TRY IT: Begin at the line containing "[(-1)^_sign * _int * 10^_exp]. *)" in the data below and go on through the line containing "Definition adjusted (self", repeating each line exactly; include both ends and no other line.

AVAILABLE RECORDS:
(** The [j]-th outcome of the Poisson sampler as the specification words
    it: Knuth's counter over the [5*alpha] draws of an engine seeded from the
    [j]-th clock reading. *)
Definition poisson_outcome (L : Libm) (alpha : Z) (w : world) (j : nat)
  : option Z :=
  knuth_count (exp L (inject_Z (- alpha)))
              (uniform_draws 0 1 (seed_at w j) (Z.to_nat (5 * alpha))) 1 0.

(** ** A rational instance of the elementary functions

    Truncated series, good enough to run the samplers on concrete inputs. *)

Definition approx_exp (q : Q) : Q :=
  let n := Qfloor q in
  let r := (q - inject_Z n)%Q in
  (Qpower (193 # 71) n * (1 + r + r * r / 2 + r * r * r / 6))%Q.

Definition approx_ln (q : Q) : Q :=
  let y := ((q - 1) / (q + 1))%Q in
  (2 * (y + y * y * y / 3 + y * y * y * y * y / 5))%Q.

Definition approx_sqrt (q : Q) : Q :=
  let s0 := ((q + 1) / 2)%Q in
  let s1 := ((s0 + q / s0) / 2)%Q in
  Qred ((s1 + q / s1) / 2)%Q.

Definition approx_cos (x : Q) : Q :=
  (1 - x * x / 2 + x * x * x * x / 24)%Q.

Definition approx_sin (x : Q) : Q :=
  (x - x * x * x / 6 + x * x * x * x * x / 120)%Q.

Definition approx_libm : Libm :=
  MkLibm approx_ln approx_sqrt approx_cos approx_sin approx_exp (355 # 113).

(** A clock that always reads [t]. *)
Definition frozen (t : Q) : world := World (fun _ => t) 0.

(** A clock that reads the entries of [ts] in turn, then stays at 0. *)
Definition clock_of (ts : list Q) : world :=
  World (fun i => default 0%Q (ts !! i)) 0.

(** ** The sample picker *)

(** What [sample_pick] can raise: an exception of the engine or of list
    indexing, or the [TypeError] of [int] on an array. *)
Inductive pick_exn : Type :=
| Engine (e : exn)
| TypeError.

(** [int(s)] on a numpy array: only an array of one entry converts. *)
Definition array_int (s : list Q) : Z + pick_exn :=
  match s with
  | [v] => inl (py_int v)
  | _ => inr TypeError
  end.

(** [lst[idx]] on a Python list: a negative index counts from the end. *)
Definition list_getitem {A : Type} (lst : list A) (idx : Z) : A + pick_exn :=
  let l := Z.of_nat (length lst) in
  let i := if idx <? 0 then idx + l else idx in
  if (0 <=? i) && (i <? l) then
    match lst !! Z.to_nat i with
    | Some a => inl a
    | None => inr (Engine IndexError)
    end
  else inr (Engine IndexError).

Definition sample_pick {A : Type} (lst : list A) (w : world)
  : (A + pick_exn) * world :=
  match perf_counter w with
  | (Raise e, w1) => (inr (Engine e), w1)
  | (Ok t, w1) =>
      let seed := clock_seed t in
      let l := Z.of_nat (length lst) in
      match pseudo_uniform 0 (inject_Z l) seed 1 with
      | Raise e => (inr (Engine e), w1)
      | Ok s =>
          match array_int s with
          | inr e => (inr e, w1)
          | inl idx => (list_getitem lst idx, w1)
          end
      end
  end.

(** * The same code in binary64

    The definitions above read every float as an exact rational.  The
    module below repeats the engine and the samplers with numpy's float64
    arithmetic: a float is a [spec_float], and [+], [-], [*], [/] and
    [np.sqrt] are the correctly rounded operations of the standard library's
    specification of IEEE 754 at precision 53.  [np.log], [np.cos],
    [np.sin] and [np.exp] on finite arguments stay parameters. *)

Module B64.

Definition prec : Z := 53.
Definition emax : Z := 1024.

Definition fadd : spec_float -> spec_float -> spec_float := SFadd prec emax.
Definition fsub : spec_float -> spec_float -> spec_float := SFsub prec emax.
Definition fmul : spec_float -> spec_float -> spec_float := SFmul prec emax.
Definition fdiv : spec_float -> spec_float -> spec_float := SFdiv prec emax.
Definition fsqrt : spec_float -> spec_float := SFsqrt prec emax.

(** An integer as an unrounded significand with exponent 0. *)
Definition raw (z : Z) : spec_float :=
  match z with
  | Z0 => S754_zero false
  | Zpos p => S754_finite false p 0
  | Zneg p => S754_finite true p 0
  end.

(** The float nearest to [a/b], for [b <> 0]: what Python's [a/b] on
    integers and a decimal literal both denote. *)
Definition ratio (a b : Z) : spec_float := SFdiv prec emax (raw a) (raw b).

(** [float(z)] *)
Definition of_int (z : Z) : spec_float := ratio z 1.

Definition zero : spec_float := S754_zero false.
Definition one : spec_float := of_int 1.

Definition is_finite (x : spec_float) : bool :=
  match x with
  | S754_zero _ | S754_finite _ _ _ => true
  | _ => false
  end.

(** [0 <= u < 1] *)
Definition in_unit_interval (u : spec_float) : Prop :=
  SFleb zero u = true /\ SFltb u one = true.

Inductive exn : Type :=
| IndexError
| ValueError
| ZeroDivisionError
| OverflowError.

Inductive result (A : Type) : Type :=
| Ok (a : A)
| Raise (e : exn).

Arguments Ok {A} a.
Arguments Raise {A} e.

Definition rbind {A B : Type} (r : result A) (k : A -> result B) : result B :=
  match r with
  | Ok a => k a
  | Raise e => Raise e
  end.

Notation "'do!' x ':=' r 'in' k" := (rbind r (fun x => k))
  (at level 10, x name, r at level 100, k at level 200).

(** [a % b] on integers. *)
Definition int_mod (a b : Z) : result Z :=
  if b =? 0 then Raise ZeroDivisionError else Ok (a mod b).

(** [a / b] on integers: the correctly rounded quotient.  The engine
    divides a residue by its modulus, so the quotient is at most 1 in
    magnitude; Python's [OverflowError] for a quotient beyond the float
    range is out of its reach and is not represented. *)
Definition int_truediv (a b : Z) : result spec_float :=
  if b =? 0 then Raise ZeroDivisionError else Ok (ratio a b).

(** [int(x)] on a float: truncation towards zero. *)
Definition to_int (x : spec_float) : result Z :=
  match x with
  | S754_zero _ => Ok 0
  | S754_nan => Raise ValueError
  | S754_infinity _ => Raise OverflowError
  | S754_finite s m e =>
      let a := match e with
               | Zneg k => Z.shiftr (Zpos m) (Zpos k)
               | _ => Z.shiftl (Zpos m) e
               end in
      Ok (if s then - a else a)
  end.

(** [np.zeros(size)] *)
Definition zeros (size : Z) : result (list spec_float) :=
  if size <? 0 then Raise ValueError
  else Ok (replicate (Z.to_nat size) zero).

(** [U[i] = v] for [i >= 0]. *)
Definition setitem (U : list spec_float) (i : nat) (v : spec_float)
  : result (list spec_float) :=
  if decide (i < length U)%nat then Ok (<[i := v]> U) else Raise IndexError.

(** ** The engine *)

Fixpoint lcg_for (mult m : Z) (idx : list nat) (x : Z) (U : list spec_float)
  : result (list spec_float) :=
  match idx with
  | [] => Ok U
  | i :: idx' =>
      do! x' := int_mod (x * mult + 1) m in
      do! v := int_truediv x' m in
      do! U' := setitem U i v in
      lcg_for mult m idx' x' U'
  end.

Definition pseudo_uniform_bad (mult m seed size : Z)
  : result (list spec_float) :=
  do! U := zeros size in
  do! x := int_mod (seed * mult + 1) m in
  do! v := int_truediv x m in
  do! U := setitem U 0 v in
  lcg_for mult m (Py.range 1 size) x U.

Definition pseudo_uniform_good (mult m seed size : Z)
  : result (list spec_float) :=
  do! U := zeros size in
  do! x := int_mod (seed * mult + 1) m in
  do! v := int_truediv x m in
  do! U := setitem U 0 v in
  lcg_for mult m (Py.range 1 size) x U.

(** The buffer the recurrence of [lcg_state] gives in binary64. *)
Definition lcg_values (mult m seed : Z) (n : nat) : list spec_float :=
  map (fun i => ratio (lcg_state mult m seed i) m) (seq 0 n).

(** ** The uniform sampler *)

Definition pseudo_uniform (low high : spec_float) (seed size : Z)
  : result (list spec_float) :=
  do! G := pseudo_uniform_good good_mult good_mod seed size in
  Ok (map (fun u => fadd low (fmul (fsub high low) u)) G).

(** ** The clock *)

Record world : Type := World { trace : nat -> spec_float; ticks : nat }.

Definition sampler (A : Type) : Type := world -> result A * world.

Definition sret {A : Type} (a : A) : sampler A := fun w => (Ok a, w).

Definition sbind {A B : Type} (c : sampler A) (k : A -> sampler B)
  : sampler B :=
  fun w => match c w with
           | (Ok a, w') => k a w'
           | (Raise e, w') => (Raise e, w')
           end.

Definition lift {A : Type} (r : result A) : sampler A := fun w => (r, w).

Notation "'do*' x ':=' c 'in' k" := (sbind c (fun x => k))
  (at level 10, x name, c at level 100, k at level 200).
(** * financial_indicators.core.petroleum: petroleum economics metrics

    A shallow embedding of the ten formula functions of
    [src/financial_indicators/core/petroleum.py] together with the part of
    Python's [decimal] arithmetic they run on, followed by the properties
    the specification states about them.

    The formulas are written on [decimal.Decimal] values and use the
    operators [+], [-], [/], [*] and (inside the validator) [>].  These are
    modelled after the reference implementation of the [decimal] module for
    finite numbers, in the context the package runs in: the default one
    (28 significant digits, ROUND_HALF_EVEN, exponents between -999999 and
    999999, clamp 0, the signals InvalidOperation, DivisionByZero and
    Overflow trapped).  With these traps every operation on finite numbers
    either returns a finite number or raises, so NaN and the infinities
    never arise from finite arguments; they are outside this model.  The
    formulas are run in this default context first, without the signal
    flags a context accumulates (nothing in the package reads them), and
    then, in the module [ambient], in the context of the calling thread,
    whatever its precision and exponent limits, with the flags that the
    operations set.

    Layout: the [decimal] module; exceptions, and the monad in which the
    formulas run (it threads a log of the comparisons and arithmetic
    operations a call goes through); the validator; the formulas; the
    definitions the statements are written with (the rational number a
    Decimal denotes, correct rounding, fixed-point grids); the formulas in
    the context of the thread; the supporting
    lemmas, of which the main ones are that [__truediv__] is correctly
    rounded ([truediv_rounds]), that [__add__] is exact on a fixed-point
    grid ([add_exact]) and that [__eq__] is equality of the numbers denoted
    ([eq_spec]); the claims of the specification, C1 to C10; and further
    properties of the formulas, X1 to X21, which rest on the facts that
    the values returned fit the context ([fix_fits]), that [__add__],
    [__sub__] and [__mul__] are correctly rounded too ([add_rounds],
    [sub_rounds], [mul_rounds]) and that correct rounding is monotone
    ([rounds_to_mono]). *)

From Stdlib Require Import ZArith NArith QArith Qpower Qabs Lia Lqa Bool List
  String.
Import ListNotations.

Local Open Scope Z_scope.

(** ** The [decimal] module *)

Module decimal.

(** A finite [Decimal]: [_sign] is [true] for Python's sign 1 (negative),
    [_int] is the coefficient (Python keeps its digit string, without
    leading zeros) and [_exp] the exponent: the number is
    [(-1)^_sign * _int * 10^_exp]. *)
Record Decimal : Type := _dec_from_triple
  { _sign : bool; _int : N; _exp : Z }.

(** The signals that the default context traps. *)
Inductive Signal : Type :=
  | InvalidOperation
  | DivisionByZero
  | Overflow.

(** Outcome of an operation: a value, or a trapped signal raised as an
    exception. *)
Inductive result (A : Type) : Type :=
  | Value (a : A)
  | Trap (s : Signal).
Arguments Value {A} a.
Arguments Trap {A} s.

(** The fields of [Context] that arithmetic on finite numbers reads.  The
    rounding mode is ROUND_HALF_EVEN and clamp is 0 throughout. *)
Record Context : Type := mkContext
  { prec : Z; Emin : Z; Emax : Z }.

Definition DefaultContext : Context :=
  {| prec := 28; Emin := -999999; Emax := 999999 |}.

Definition getcontext : Context := DefaultContext.

Definition Etiny (context : Context) : Z :=
  Emin context - prec context + 1.

Definition Etop (context : Context) : Z :=
  Emax context - prec context + 1.

(** [len(str(n))]: the number of decimal digits of [n]; 1 for 0. *)
Fixpoint len_fuel (fuel : nat) (n : N) : Z :=
  match fuel with
  | O => 1
  | S fuel' => if (n <? 10)%N then 1 else 1 + len_fuel fuel' (n / 10)%N
  end.

Definition len (n : N) : Z := len_fuel (N.to_nat (N.size n)) n.

Definition pow10 (k : Z) : N := (10 ^ Z.to_N k)%N.

Definition Decimal_of_int (n : Z) : Decimal :=
  _dec_from_triple (n <? 0) (Z.abs_N n) 0.

Definition __bool__ (self : Decimal) : bool := negb (_int self =? 0)%N.

Definition adjusted (self : Decimal) : Z := _exp self + len (_int self) - 1.

Definition copy_negate (self : Decimal) : Decimal :=
  _dec_from_triple (negb (_sign self)) (_int self) (_exp self).

(** [(-1)**sign] *)
Definition minus_one_pow (sign : bool) : Z := if sign then -1 else 1.

(** [_cmp]: -1, 0 or 1 as [self] is below, equal to or above [other]. *)
Definition _cmp (self other : Decimal) : Z :=
  if negb (__bool__ self) then
    if negb (__bool__ other) then 0
    else - minus_one_pow (_sign other)
  else if negb (__bool__ other) then minus_one_pow (_sign self)
  else if andb (_sign self) (negb (_sign other)) then -1
  else if andb (negb (_sign self)) (_sign other) then 1
  else
    let self_adjusted := adjusted self in
    let other_adjusted := adjusted other in
    if self_adjusted =? other_adjusted then
      let self_padded := (_int self * pow10 (_exp self - _exp other))%N in
      let other_padded := (_int other * pow10 (_exp other - _exp self))%N in
      if (self_padded =? other_padded)%N then 0
      else if (self_padded <? other_padded)%N
           then - minus_one_pow (_sign self)
           else minus_one_pow (_sign self)
    else if self_adjusted >? other_adjusted then minus_one_pow (_sign self)
    else - minus_one_pow (_sign self).

Definition __eq__ (self other : Decimal) : bool := _cmp self other =? 0.
Definition __gt__ (self other : Decimal) : bool := _cmp self other >? 0.

(** [_round_half_even(self, prec)] on the coefficient [n]: 1 to round up,
    0 when the digits dropped are all zero, -1 when nonzero digits are
    truncated.  [digits] (Python's [prec] argument) is the number of
    leading digits kept, [0 <= digits < len n]. *)
Definition _all_zeros (n : N) (digits : Z) : bool :=
  (n mod pow10 (len n - digits) =? 0)%N.

Definition _exact_half (n : N) (digits : Z) : bool :=
  (n mod pow10 (len n - digits) =? 5 * pow10 (len n - digits - 1))%N.

Definition digit_at (n : N) (digits : Z) : N :=
  ((n / pow10 (len n - digits - 1)) mod 10)%N.

Definition _round_half_up (n : N) (digits : Z) : Z :=
  if (5 <=? digit_at n digits)%N then 1
  else if _all_zeros n digits then 0
  else -1.

Definition _round_half_even (n : N) (digits : Z) : Z :=
  if andb (_exact_half n digits)
          (orb (digits =? 0) (N.even (n / pow10 (len n - digits))))
  then -1
  else _round_half_up n digits.

(** [self._int[:digits] or '0'] *)
Definition take_digits (n : N) (digits : Z) : N :=
  (n / pow10 (len n - digits))%N.

Definition _rescale (self : Decimal) (exp : Z) : Decimal :=
  if negb (__bool__ self) then _dec_from_triple (_sign self) 0 exp
  else if _exp self >=? exp then
    _dec_from_triple (_sign self) (_int self * pow10 (_exp self - exp)) exp
  else
    let digits := len (_int self) + _exp self - exp in
    let '(int, digits) :=
      if digits <? 0 then (1%N, 0) else (_int self, digits) in
    let changed := _round_half_even int digits in
    let coeff := take_digits int digits in
    let coeff := if changed =? 1 then (coeff + 1)%N else coeff in
    _dec_from_triple (_sign self) coeff exp.

(** [_fix]: round [self] to the precision and exponent range of the
    context. *)
Definition _fix (self : Decimal) (context : Context) : result Decimal :=
  let Etiny := Etiny context in
  let Etop := Etop context in
  if negb (__bool__ self) then
    let new_exp := Z.min (Z.max (_exp self) Etiny) (Emax context) in
    if negb (new_exp =? _exp self)
    then Value (_dec_from_triple (_sign self) 0 new_exp)
    else Value self
  else
    let exp_min := len (_int self) + _exp self - prec context in
    if exp_min >? Etop then Trap Overflow
    else
      let self_is_subnormal := exp_min <? Etiny in
      let exp_min := if self_is_subnormal then Etiny else exp_min in
      if _exp self <? exp_min then
        let digits := len (_int self) + _exp self - exp_min in
        let '(int, digits) :=
          if digits <? 0 then (1%N, 0) else (_int self, digits) in
        let changed := _round_half_even int digits in
        let coeff := take_digits int digits in
        let '(coeff, exp_min) :=
          if changed >? 0 then
            let coeff := (coeff + 1)%N in
            if len coeff >? prec context
            then ((coeff / 10)%N, exp_min + 1)
            else (coeff, exp_min)
          else (coeff, exp_min) in
        if exp_min >? Etop then Trap Overflow
        else Value (_dec_from_triple (_sign self) coeff exp_min)
      else Value self.

(** [_normalize] on the working representations (sign, int, exp) of the
    two operands of an addition. *)
Definition _normalize (op1 op2 : Decimal) (prec : Z) : Decimal * Decimal :=
  let swap := _exp op1 <? _exp op2 in
  let tmp := if swap then op2 else op1 in
  let other := if swap then op1 else op2 in
  let tmp_len := len (_int tmp) in
  let other_len := len (_int other) in
  let exp := _exp tmp + Z.min (-1) (tmp_len - prec - 2) in
  let other :=
    if other_len + _exp other - 1 <? exp
    then _dec_from_triple (_sign other) 1 exp
    else other in
  let tmp :=
    _dec_from_triple (_sign tmp)
      (_int tmp * pow10 (_exp tmp - _exp other)) (_exp other) in
  if swap then (other, tmp) else (tmp, other).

SOLUTION BELOW:
    [(-1)^_sign * _int * 10^_exp]. *)
Record Decimal : Type := _dec_from_triple
  { _sign : bool; _int : N; _exp : Z }.

(** The signals that the default context traps. *)
Inductive Signal : Type :=
  | InvalidOperation
  | DivisionByZero
  | Overflow.

(** Outcome of an operation: a value, or a trapped signal raised as an
    exception. *)
Inductive result (A : Type) : Type :=
  | Value (a : A)
  | Trap (s : Signal).
Arguments Value {A} a.
Arguments Trap {A} s.

(** The fields of [Context] that arithmetic on finite numbers reads.  The
    rounding mode is ROUND_HALF_EVEN and clamp is 0 throughout. *)
Record Context : Type := mkContext
  { prec : Z; Emin : Z; Emax : Z }.

Definition DefaultContext : Context :=
  {| prec := 28; Emin := -999999; Emax := 999999 |}.

Definition getcontext : Context := DefaultContext.

Definition Etiny (context : Context) : Z :=
  Emin context - prec context + 1.

Definition Etop (context : Context) : Z :=
  Emax context - prec context + 1.

(** [len(str(n))]: the number of decimal digits of [n]; 1 for 0. *)
Fixpoint len_fuel (fuel : nat) (n : N) : Z :=
  match fuel with
  | O => 1
  | S fuel' => if (n <? 10)%N then 1 else 1 + len_fuel fuel' (n / 10)%N
  end.

Definition len (n : N) : Z := len_fuel (N.to_nat (N.size n)) n.

Definition pow10 (k : Z) : N := (10 ^ Z.to_N k)%N.

Definition Decimal_of_int (n : Z) : Decimal :=
  _dec_from_triple (n <? 0) (Z.abs_N n) 0.

Definition __bool__ (self : Decimal) : bool := negb (_int self =? 0)%N.

Definition adjusted (self : Decimal) : Z := _exp self + len (_int self) - 1.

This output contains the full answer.